#### What you should do:
Locate the line that contains "sc_total_dispatched (open_endpoint ep", then copy it and all later lines of the data below exactly, through the last one.

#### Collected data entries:
****************

Lemma open_endpoint_ok ep s : sched_ok s -> sched_ok (open_endpoint ep s).
Proof.
  intros Hs. unfold open_endpoint, dmem. destruct (dget (sc_queues s) ep) eqn:E; [done|].
  assert (sched_ok (put_queue ep empty_queue s)) as [Hd Hq Hh Haw Ha Hk].
  { apply put_queue_ok; [done|apply eq_ok_empty|]. intros r H. by apply not_elem_of_nil in H. }
  split; simpl in *; auto with roadstead.
  - intros ep' m. rewrite dget_dset. case_decide; [|apply Ha]. intros; simplify_eq.
    split; [apply dwf_nil|done].
  - intros ep'. specialize (Hk ep'). rewrite dget_dset in Hk |- *. rewrite dget_dset. by case_decide.
Qed.

Lemma open_endpoint_waiting ep s : waiting_all (open_endpoint ep s) ≡ₚ waiting_all s.
Proof.
  unfold open_endpoint, dmem. destruct (dget (sc_queues s) ep) eqn:E; [done|].
  unfold waiting_all. simpl. rewrite dset_new by done. unfold dvals.
  rewrite !map_app, concat_app. simpl. by rewrite app_nil_r.
Qed.

Lemma open_endpoint_active ep s ep' : sched_ok s -> active_of (open_endpoint ep s) ep' = active_of s ep'.
Proof.
  intros Hs. unfold open_endpoint, dmem. destruct (dget (sc_queues s) ep) eqn:E; [done|].
  unfold active_of. simpl. rewrite dget_dset. case_decide; [|done]. subst.
  by rewrite (so_keys _ Hs _ E).
Qed.

Lemma open_endpoint_running ep s : sched_ok s -> running_all (open_endpoint ep s) = running_all s.
Proof.
  intros Hs. unfold open_endpoint, dmem. destruct (dget (sc_queues s) ep) eqn:E; [done|].
  unfold running_all. simpl. rewrite dset_new by by apply so_keys. unfold dvals.
  rewrite !map_app, concat_app. simpl. by rewrite app_nil_r.
Qed.

Lemma open_endpoint_other ep s :
  stable s (open_endpoint ep s) /\ sc_events (open_endpoint ep s) = sc_events s /\
  sc_total_dispatched (open_endpoint ep s) = sc_total_dispatched s /\
  sc_total_timeouts (open_endpoint ep s) = sc_total_timeouts s /\
  sc_total_spilled (open_endpoint ep s) = sc_total_spilled s.
Proof.
  unfold open_endpoint. case_match; split_and!; try done. split; try done. simpl. auto with roadstead.
Qed.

****************

#### Result of the exercise:
  sc_total_dispatched (open_endpoint ep s) = sc_total_dispatched s /\
  sc_total_timeouts (open_endpoint ep s) = sc_total_timeouts s /\
  sc_total_spilled (open_endpoint ep s) = sc_total_spilled s.
Proof.
  unfold open_endpoint. case_match; split_and!; try done. split; try done. simpl. auto with roadstead.
Qed.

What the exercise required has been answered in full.